Among the many things that we think make human beings special is our upright stance and two-legged gait, known as “bipedalism”. However, analysis of a newly discovered set of fossil footprints in South Korea indicates that we came late to the bipedal party: lizards were doing it as early as 125 million years ago.
Bipedalism is most common in birds, but there are more than 50 species of lizard that use it, including the frilled-necked lizard (Chlamydosaurus kingii) and the aptly named Jesus lizard (Basiliscus basiliscus) that manages to run on water.
Just when bipedalism evolved in lizards has been unclear, mostly due to the lack of fossil evidence: fossilisation of lizard bodies is rare, and evidence of tracks even rarer. Owing to the reptiles’ size and light weight, their small and delicate footprints are only preserved in extraordinary circumstances. Until now, there have been only three identified fossil lizard tracks.
However, Hang-Jae Lee of the Korea Institute of Geoscience and Mineral Resources, Daejeon, in South Korea and an international team of researchers may have found a fourth. A 2004 excavation of an abandoned quarry next to Handong power plant, in southern South Korea, unearthed a mudstone slab containing twenty-nine detailed imprints of suspected fossilised lizard tracks.
Lee and colleagues’ current paper, published in the journal Scientific Reports, confirms the footprints as lizard tracks, based on clues about foot morphology. This makes them the oldest lizard tracks ever recorded, dating back to the Aptian-early Albian period, 100 to 125 million years ago.
More importantly, the researchers report that analysis of the tracks indicates that the lizard was in the process of speeding up – going from a walk to a fully bipedal run. Lizards, the scientists note, are the only type of vertebrate “that starts on all limb pairs, then transitions to the bipedal gait by acceleration”.

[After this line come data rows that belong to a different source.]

(** ** The statements about normalizePath *)

(** C9: the empty path and the root both normalise to the root; a space
    becomes %20 and an ampersand %26, and a leading slash is supplied. *)
Theorem normalizePath_examples :
  WebDav.normalizePath (js EmptyString) = Ok (js "/") /\
  WebDav.normalizePath (js "/") = Ok (js "/") /\
  WebDav.normalizePath (js "calendars/user/My Calendar")
    = Ok (js "/calendars/user/My%20Calendar") /\
  WebDav.normalizePath (js "Files/test&file.txt") = Ok (js "/Files/test%26file.txt") /\
  CalDav.normalizePath (js EmptyString) = Ok (js "/") /\
  CalDav.normalizePath (js "/") = Ok (js "/") /\
  CalDav.normalizePath (js "calendars/user/My Calendar")
    = Ok (js "/calendars/user/My%20Calendar") /\
  CalDav.normalizePath (js "Files/test&file.txt") = Ok (js "/Files/test%26file.txt").
Proof. repeat split; vm_compute; reflexivity. Qed.

(** C6: on a path that is not an absolute URL, normalising the result of
    normalizePath again changes nothing, in the variant of the WebDAV node
    and in that of the CalDAV node; and normalizePath does return such a
    result whenever the path has no surrogate without its partner. *)
Theorem normalizePath_idempotent (p : jsstring) :
  wfString p -> isAbsoluteUrl p = false ->
  (forall q, WebDav.normalizePath p = Ok q -> WebDav.normalizePath q = Ok q) /\
  (forall q, CalDav.normalizePath p = Ok q -> CalDav.normalizePath q = Ok q) /\
  (wellFormed p = true ->
   exists q, WebDav.normalizePath p = Ok q /\ CalDav.normalizePath p = Ok q).
Proof.
  intros Hwf Habs. unfold WebDav.normalizePath, CalDav.normalizePath.
  split; [|split].
  - intros q. apply normalizeWith_idempotent; assumption.
  - intros q. apply normalizeWith_idempotent; assumption.
  - intros Hwell. destruct (normalizeWith_total Ok p Hwell Habs) as [q Hq].
    exists q. split; [|exact Hq].
    revert Hq. unfold normalizeWith. rewrite Habs. trivial.
Qed.

Lemma normalizePath_idempotent_witness :
  wfString (js "My Folder/a&b 100%.txt") /\
  isAbsoluteUrl (js "My Folder/a&b 100%.txt") = false /\
  WebDav.normalizePath (js "/My%20Folder/a%26b%20100%25.txt")
    = Ok (js "/My%20Folder/a%26b%20100%25.txt").
Proof.
  assert (Hwf : wfString (js "My Folder/a&b 100%.txt"))
    by (apply wfStringb_ok; reflexivity).
  split; [exact Hwf | split; [reflexivity|]].
  apply (proj1 (normalizePath_idempotent (js "My Folder/a&b 100%.txt") Hwf eq_refl)).
  vm_compute. reflexivity.
Defined.

(** ** The error translator *)

Lemma startsWith_app pat rest : startsWith pat (pat ++ rest) = true.
Proof.
  induction pat as [|p pat IH]; [destruct rest; reflexivity|].
  cbn [app startsWith]. rewrite Z.eqb_refl. exact IH.
Qed.

Lemma includes_app pat a b : includes pat (a ++ pat ++ b) = true.
Proof.
  induction a as [|c a IH]; cbn [app].
  - destruct (pat ++ b) eqn:E; cbn [includes]; rewrite <- ?E, startsWith_app; reflexivity.
  - cbn [includes]. rewrite IH. apply orb_true_r.
Qed.

Lemma includes_here pat b : includes pat (pat ++ b) = true.
Proof. exact (includes_app pat [] b). Qed.

Lemma includes_skip pat a b : includes pat b = true -> includes pat (a ++ b) = true.
Proof.
  intros H. induction a as [|c a IH]; [exact H|].
  cbn [app includes]. rewrite IH. apply orb_true_r.
Qed.

Ltac find_part :=
  rewrite <- ?app_assoc;
  repeat first [apply includes_here | apply includes_skip].

(** C8, amended: an error whose code is ENOTFOUND and whose message does
    not contain "Invalid URL" (in any case) is translated to the
    host-not-found message, which carries the operation, the resource and
    the URL; an error whose message contains "Invalid URL" gets the
    invalid-URL message whatever its code, that test being the first. *)
Theorem toFriendlyError_host_not_found family operation e u resource :
  (e_code e = Some (js "ENOTFOUND") ->
   includesCI (js "Invalid URL") (messageText e) = false ->
   let r := toFriendlyError family operation e u resource in
   r = js "Host not found for " ++ friendlyBase family operation resource u ++
       js ". Check the server hostname in credentials." /\
   includes (js "Host not found") r = true /\
   includes operation r = true /\
   includes resource r = true /\
   includes (quoted u) r = true) /\
  (includesCI (js "Invalid URL") (messageText e) = true ->
   toFriendlyError family operation e u resource =
     js "Invalid URL for " ++ friendlyBase family operation resource u ++
     js ". Ensure Base URL has protocol (https://) and path starts with " ++
     quoted (js "/") ++ js ". Spaces/special chars are auto-encoded.").
Proof.
  split.
  - intros Hcode Hmsg r. subst r. unfold toFriendlyError. rewrite Hmsg.
    unfold hasCode. rewrite bool_decide_eq_true_2 by exact Hcode.
    split; [reflexivity|]. unfold friendlyBase.
    split; [|repeat split; find_part].
    change (js "Host not found for ") with (js "Host not found" ++ js " for ").
    find_part.
  - intros Hmsg. unfold toFriendlyError. rewrite Hmsg. reflexivity.
Qed.

Lemma toFriendlyError_host_not_found_witness :
  toFriendlyError "WebDAV" (js "get") dnsError (js "/a.txt") (js "file") =
  js "Host not found for WebDAV get on file: " ++ quoted (js "/a.txt") ++
  js ". Check the server hostname in credentials.".
Proof.
  exact (proj1 (proj1 (toFriendlyError_host_not_found "WebDAV" (js "get") dnsError
                         (js "/a.txt") (js "file")) eq_refl eq_refl)).
Defined.

(** C8 as stated fails: the code is ENOTFOUND, the message says "Invalid
    URL", and the translation does not mention "Host not found". *)
Lemma toFriendlyError_enotfound_counterexample :
  e_code dnsErrorInvalidUrl = Some (js "ENOTFOUND") /\
  includes (js "Host not found")
    (toFriendlyError "WebDAV" (js "get") dnsErrorInvalidUrl (js "/a.txt") (js "file"))
  = false.
Proof. split; vm_compute; reflexivity. Qed.

(** ** Computations that send requests *)

Lemma ioBind_Ok {A B} (m : io A) (k : A -> io B) sent b :
  ioBind m k = (sent, Ok b) ->
  exists s1 a s2, m = (s1, Ok a) /\ k a = (s2, Ok b) /\ sent = s1 ++ s2.
Proof.
  unfold ioBind. destruct m as [s1 [a|e]]; [|discriminate].
  destruct (k a) as [s2 r] eqn:Hk. intros [= <- ->]. eauto 6.
Qed.

Lemma ioLift_Ok {A} (r : result A) sent a :
  ioLift r = (sent, Ok a) -> sent = [] /\ r = Ok a.
Proof. unfold ioLift. intros [= <- ->]. auto. Qed.

Lemma ioBind_lift {A B} (r : result A) (k : A -> io B) a :
  r = Ok a -> ioBind (ioLift r) k = k a.
Proof. intros ->. unfold ioBind, ioLift. destruct (k a). reflexivity. Qed.

Lemma failRequest_not_Ok {A} h idx op e u (a : A) :
  WebDav.failRequest h idx op e u <> Ok a.
Proof.
  unfold WebDav.failRequest. destruct (h_stringParam h "resource" idx); discriminate.
Qed.

(** A request of the WebDAV node that returns was sent once, with the
    method, headers and body it was composed with. *)
Lemma WebDav_doRequest_Ok h baseRoot idx op opts sent r :
  WebDav.doRequest h baseRoot idx op opts = (sent, Ok r) ->
  exists opts', sent = [opts'] /\ h_send h opts' = Ok r /\
    rq_method opts' = rq_method opts /\ rq_headers opts' = rq_headers opts /\
    rq_body opts' = rq_body opts.
Proof.
  unfold WebDav.doRequest.
  destruct (if isAbsoluteUrl (rq_url opts) then _ else _) as [display|e].
  2:{ intros [_ H]%ioLift_Ok. destruct (failRequest_not_Ok _ _ _ _ _ _ H). }
  destruct (if isAbsoluteUrl (rq_url opts) then Ok opts else _) as [opts'|e] eqn:Hopts.
  2:{ intros [_ H]%ioLift_Ok. destruct (failRequest_not_Ok _ _ _ _ _ _ H). }
  destruct (h_send h opts') as [r'|e] eqn:Hsend.
  2:{ intros [= _ H]. destruct (failRequest_not_Ok _ _ _ _ _ _ H). }
  intros [= <- <-]. exists opts'. repeat split; try assumption;
    destruct (isAbsoluteUrl (rq_url opts));
    try (injection Hopts as <-; reflexivity);
    apply bind_Ok in Hopts as (n & _ & [= <-]); reflexivity.
Qed.

Ltac io_step H :=
  let s1 := fresh "s" in let s2 := fresh "s" in
  let a := fresh "a" in let Hm := fresh "Hm" in
  apply ioBind_Ok in H as (s1 & a & s2 & Hm & H & ->);
  first [apply ioLift_Ok in Hm as [-> Hm] | idtac].

(** ** The success flag of the WebDAV operations *)

Lemma is2xx_spec st : is2xx st = true <-> 200 <= st <= 299.
Proof.
  unfold is2xx. rewrite andb_true_iff, Z.leb_le, Z.ltb_lt. lia.
Qed.

(** ** Composed requests *)

Lemma wfString_app a b : wfString a -> wfString b -> wfString (a ++ b).
Proof. unfold wfString. intros. apply Forall_app. auto. Qed.

Lemma normalizeWith_head onAbsolute p q :
  isAbsoluteUrl p = false -> normalizeWith onAbsolute p = Ok q ->
  exists t, q = 47 :: t.
Proof.
  intros Habs. unfold normalizeWith. rewrite Habs.
  destruct (jsEqb p [] || jsEqb p (js "/")); [intros [= <-]; exists []; reflexivity|].
  intros (es & _ & [= <-])%bind_Ok. eauto.
Qed.

(** What the WebDAV variant returns is a path that it leaves alone. *)
Lemma WebDav_normalizePath_fixed p q :
  wfString p -> WebDav.normalizePath p = Ok q ->
  isAbsoluteUrl q = false /\ WebDav.normalizePath q = Ok q.
Proof.
  intros Hwf Hq. unfold WebDav.normalizePath in *.
  destruct (isAbsoluteUrl p) eqn:Habs.
  - unfold normalizeWith in Hq. rewrite Habs in Hq.
    destruct (jsEqb p [] || jsEqb p (js "/")); [|discriminate].
    injection Hq as <-. split; reflexivity.
  - destruct (normalizeWith_head _ _ _ Habs Hq) as [t ->].
    split; [reflexivity|]. eapply normalizeWith_idempotent; eassumption.
Qed.

Lemma WebDav_doRequest_path h baseRoot idx op opts :
  isAbsoluteUrl (rq_url opts) = false ->
  WebDav.normalizePath (rq_url opts) = Ok (rq_url opts) ->
  fst (WebDav.doRequest h baseRoot idx op opts) = [withUrl opts (baseRoot ++ rq_url opts)].
Proof.
  intros Habs Hn. unfold WebDav.doRequest. rewrite Habs, Hn. cbn [bind].
  destruct (h_send h _); reflexivity.
Qed.

Lemma fst_ioBind_end {A B} (m : io A) (k : A -> result B) :
  fst (ioBind m (fun a => ioLift (k a))) = fst m.
Proof.
  destruct m as [sent [a|e]]; cbn; [apply app_nil_r | reflexivity].
Qed.

(** C7: a move or copy whose destination is an absolute URL of another
    origin ends with an error and sends nothing.  Otherwise the request
    that goes out has the Destination header [destinationHeader] computes,
    the serialised URL for an absolute destination of the same origin and
    base root plus normalised path for a relative one, and Overwrite T or
    F as the flag says. *)
Theorem move_copy_destination h baseRoot idx op path destination overwrite :
  stringParam h "path" idx [] = Ok path ->
  stringParam h "destination" idx [] = Ok destination ->
  boolParam h "overwrite" idx false = Ok overwrite ->
  wfString path ->
  forall method run,
    (method = "MOVE"%string /\ run = WebDav.caseMove h baseRoot idx op) \/
    (method = "COPY"%string /\ run = WebDav.caseCopy h baseRoot idx op) ->
  (forall destUrl base,
     isAbsoluteUrl destination = true ->
     h_newURL h destination = Some destUrl -> h_newURL h baseRoot = Some base ->
     (origin destUrl <> origin base -> run = ([], Err WebDav.crossOrigin)) /\
     (origin destUrl = origin base ->
      WebDav.destinationHeader h baseRoot destination = Ok (href destUrl))) /\
  (isAbsoluteUrl destination = false ->
   WebDav.destinationHeader h baseRoot destination =
     (let* n := WebDav.normalizePath destination in Ok (baseRoot ++ n))) /\
  (forall header target,
     WebDav.destinationHeader h baseRoot destination = Ok header ->
     WebDav.normalizePath path = Ok target ->
     fst run =
       [{| rq_method := method; rq_url := baseRoot ++ target;
           rq_headers := [("Destination", header);
                          ("Overwrite", if overwrite then js "T" else js "F")];
           rq_body := None |}]).
Proof.
  intros Hpath Hdest How Hwf method run Hrun.
  assert (Hrun' : run = WebDav.caseMoveCopy h baseRoot idx op method)
    by (destruct Hrun as [[-> ->]|[-> ->]]; reflexivity).
  clear Hrun. subst run. unfold WebDav.caseMoveCopy.
  rewrite (ioBind_lift _ _ _ Hpath), (ioBind_lift _ _ _ Hdest), (ioBind_lift _ _ _ How).
  split; [|split].
  - intros destUrl base Habs Hd Hb. unfold WebDav.destinationHeader.
    rewrite Habs, Hd, Hb. split; intros Ho.
    + rewrite bool_decide_eq_false_2 by exact Ho. reflexivity.
    + rewrite bool_decide_eq_true_2 by exact Ho. reflexivity.
  - intros Habs. unfold WebDav.destinationHeader. rewrite Habs. reflexivity.
  - intros header target Hh Ht.
    rewrite (ioBind_lift _ _ _ Hh), (ioBind_lift _ _ _ Ht).
    destruct (WebDav_normalizePath_fixed path target Hwf Ht) as [Habs Hfix].
    rewrite fst_ioBind_end. rewrite WebDav_doRequest_path by assumption. reflexivity.
Qed.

The find represents the oldest direct evidence of bipedalism in fossil lizards, indicating, Lee and colleagues, say, that running on two legs was deeply rooted in the history of the animals.
So, why was this lizard legging it?
The authors suggest that bipedal locomotion is related to predator avoidance as well as potentially playing a role in enhanced environmental perception and avoiding obstacles, but exactly what happened in that moment captured in the mudstone, will remain unknown.
However, the scientists do note the nearby presence of tracks made by a pterosaur, a flying reptile, and hypothesise a predator-prey relationship between lizards and the larger creatures.
Perhaps then, the little critter was running for its life.
Stephen Fleischfresser is a lecturer at the University of Melbourne's Trinity College and holds a PhD in the History and Philosophy of Science.